また、2023年10月1日から始まったインボイス制度についても詳しく説明し、その影響と対応策を解説します。
目次
1. 基礎知識|請求業務とは?
2-2. ステップ2|請求書の作成・発行
2-3. ステップ3|請求書の送付
2-4. ステップ4|入金確認・取引先への催促
2-5. ステップ5|消込処理
3. 請求業務における主な課題
3-2. 請求書の作成やチェックに時間がかかる
3-3. 請求書類の保管・管理にコストがかかる
3-5. 未回収金の発生リスクがある
4. 請求業務を効率化する方法
4-1. 業務フローの見直し・改善を図る
4-2. 請求書をペーパーレス化する
4-3. 請求管理システムを導入する
4-4. 請求代行サービスを利用する
5-1. インボイス制度のメリット・デメリット
1. 基礎知識|請求業務とは?
請求業務とは、サービス・商品を提供した取引先に対して行う、請求書作成から代金回収までの業務のことです。
請求業務で行う代金の請求方法は、取引先に請求するタイミングによって「都度請求」「締め請求」の2種類があります。
都度請求 |
サービス・商品の提供が発生するたびに請求する |
締め請求 |
一定期間内に発生した取引分をまとめて請求する |
初めて取引する相手や取引頻度が少ない相手は都度請求、取引の回数が多く信頼関係が構築できている相手には締め請求という使い分けがよくされています。
なお、売主から取引先へと請求書を発行する行為は当然のように行われているものの、一般的な請求書の発行は法的義務ではありません。
しかし、取引があった証明になる請求書を発行することは、ビジネス的な慣習として一般化しています。個人事業主であっても、サービス・商品の提供があった場合は取引先への請求書発行をしたほうがよいでしょう。
2. 請求業務の一般的な流れとは?5ステップで解説
個人事業主などで事業経営を始める方は、請求業務の具体的な業務内容や全体の流れ・進め方を把握することが大切です。

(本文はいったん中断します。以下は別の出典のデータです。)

(** The part of [decode] after the whole frame is known to be present. *)
Definition decode_body (l : FrameLimits) (h : header) (total_len : Z) (input : list Z)
    : comp Decode.DecodeError DecodeResult :=
  let metadata_len := h_metadata_len h in
  let payload_len := h_payload_len h in
  let profile_len := h_profile_len h in
  let count := Z.to_nat (h_capability_count h) in
  let payload_start := HEADER_LEN + metadata_len in
  let profile_present := has_flag (h_flags h) FLAG_PROFILE_PRESENT in
  let? _ := reject (negb (bool_decide (profile_present = negb (profile_len =? 0))))
              (Decode.ProfileFlagMismatch profile_present profile_len) in
  let? metadata := slice input HEADER_LEN (HEADER_LEN + metadata_len) in
  let? prof := decode_profile metadata profile_len metadata_len in
  let '(profile_bytes, offset) := prof in
  let? offset := check_capabilities l metadata profile_len metadata_len count 0 offset 0 in
  let? _ := reject (negb (offset =? len metadata))
              (Decode.MetadataLengthMismatch metadata_len offset) in
  let c := flags_cancellation (h_flags h) in
  let? body := slice input payload_start (payload_start + payload_len) in
  let? handshake_error_code :=
    zero_id_error_code (h_kind h) (h_request_id h) body (max_error_message_len l) in
  let? _ := map_err Decode.InvalidFrame
              (validate_wire_semantics (h_kind h) (h_request_id h) profile_present
                 (h_capability_count h) c handshake_error_code) in
  let? prof := match profile_bytes with
               | Some bytes =>
                   let? _ := reject (negb (from_utf8 bytes))
                               (Decode.MalformedUtf8 Decode.Profile) in
                   Ok (Some bytes)
               | None => Ok None
               end in
  let? caps := copy_capabilities metadata count profile_len [] in
  Ok (Complete
        {| kind := h_kind h; request_id := h_request_id h;
           deadline := if h_deadline_wire h =? 0 then None else Some (h_deadline_wire h);
           cancellation := c; profile := prof; capabilities := caps; payload := body |}
        total_len).

(** [FrameCodec::decode]. *)
Definition decode (l : FrameLimits) (input : list Z) : comp Decode.DecodeError DecodeResult :=
  let? _ := map_err Decode.InvalidLimits (frame_limits_validate l) in
  if len input <? HEADER_LEN then Ok (Incomplete (HEADER_LEN - len input))
  else
    let? h := decode_header input in
    let? total_len := check_header_limits l h in
    if len input <? total_len then Ok (Incomplete (total_len - len input))
    else decode_body l h total_len input.

(** [FrameCodec::decode_next]: the frame and what is left of the slice. *)
Definition decode_next (l : FrameLimits) (input : list Z)
    : comp Decode.DecodeError (option Frame) * list Z :=
  match decode l input with
  | Ok (Incomplete _) => (Ok None, input)
  | Ok (Complete frame consumed) =>
      match slice input consumed (len input) with
      | Ok rest => (Ok (Some frame), rest)
      | Err e => (Err e, input)
      | OutOfFuel => (OutOfFuel, input)
      end
  | Err e => (Err e, input)
  | OutOfFuel => (OutOfFuel, input)
  end.

(** [FrameCodec::decode_exact]. *)
Definition decode_exact (l : FrameLimits) (input : list Z) : comp Decode.DecodeError Frame :=
  let? r := decode l input in
  match r with
  | Incomplete needed => raise (Decode.Incomplete needed)
  | Complete frame consumed =>
      if consumed =? len input then Ok frame
      else raise (Decode.TrailingBytes (len input - consumed))
  end.

Inductive TrailingPolicy : Type := Allow | Reject.

(** [FrameCodec::decode_with_policy]. *)
Definition decode_with_policy (l : FrameLimits) (input : list Z) (policy : TrailingPolicy)
    : comp Decode.DecodeError DecodeResult :=
  let? r := decode l input in
  match policy, r with
  | Reject, Complete _ consumed =>
      let? _ := reject (negb (consumed =? len input))
                  (Decode.TrailingBytes (len input - consumed)) in
      Ok r
  | _, _ => Ok r
  end.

請求業務の一般的な流れを、5つのステップに分けて解説します。
2-1. ステップ1|請求方法や金額・支払いサイトの確認
最初に、請求方法を都度請求・締め請求のどちらにするかを決定しましょう。
都度請求は請求業務の頻度が多くなるものの、代金を早く回収できるメリットがあります。一方、締め請求は代金の回収が遅くなる反面、請求業務の頻度を少なく抑えることが可能です。
請求方法を決定したら、金額・支払いサイトの確認をします。請求する金額は、都度請求であれば取引1回分の金額、締め請求であれば締め日までに発生した取引分の合計金額です。
支払いサイトとは、取引期間の締め日から支払い期日までの期間のことです。例としては、月末を締め日にして翌月末を支払い期日とする「30日サイト」がよく使われています。
支払いサイトについて認識の齟齬があると未払いなどのトラブルにつながります。決定した支払いサイトは取引時の契約書などに記載して、自社・取引先の双方が確認できるようにしましょう。
2-2. ステップ2|請求書の作成・発行
次に、請求書の作成・発行を行います。請求書に記載する項目は下記の通りです。
・請求書送付元(自社)の情報 ・請求書送付先(取引先)の情報 ・請求年月日 ・取引日 ・取引内容 ・請求金額(小計・消費税・合計金額) ・支払い期日 ・振込先の情報 |
また、請求書を適格請求書として発行する場合は下記の事項についても記載が必要です。
・適格請求書発行事業者の登録番号 ・取引内容が軽減税率の対象品目である場合の記載 ・税率ごとに区分された対価の額と適用税率 ・税率ごとに区分された消費税額など |
なお、近年は請求書を電子データ化してやり取りする企業が増えているものの、紙面でのやり取りのみとなっている企業も存在します。自社と取引先の状況を確認し、適切な方法で請求書を発行しましょう。
2-3. ステップ3|請求書の送付
請求書の作成・発行が済んだら、会社組織であれば上司や経理担当者の承認を得た後に取引先へ請求書を送付します。個人事業主の場合は請求書の社内承認はないことが一般的です。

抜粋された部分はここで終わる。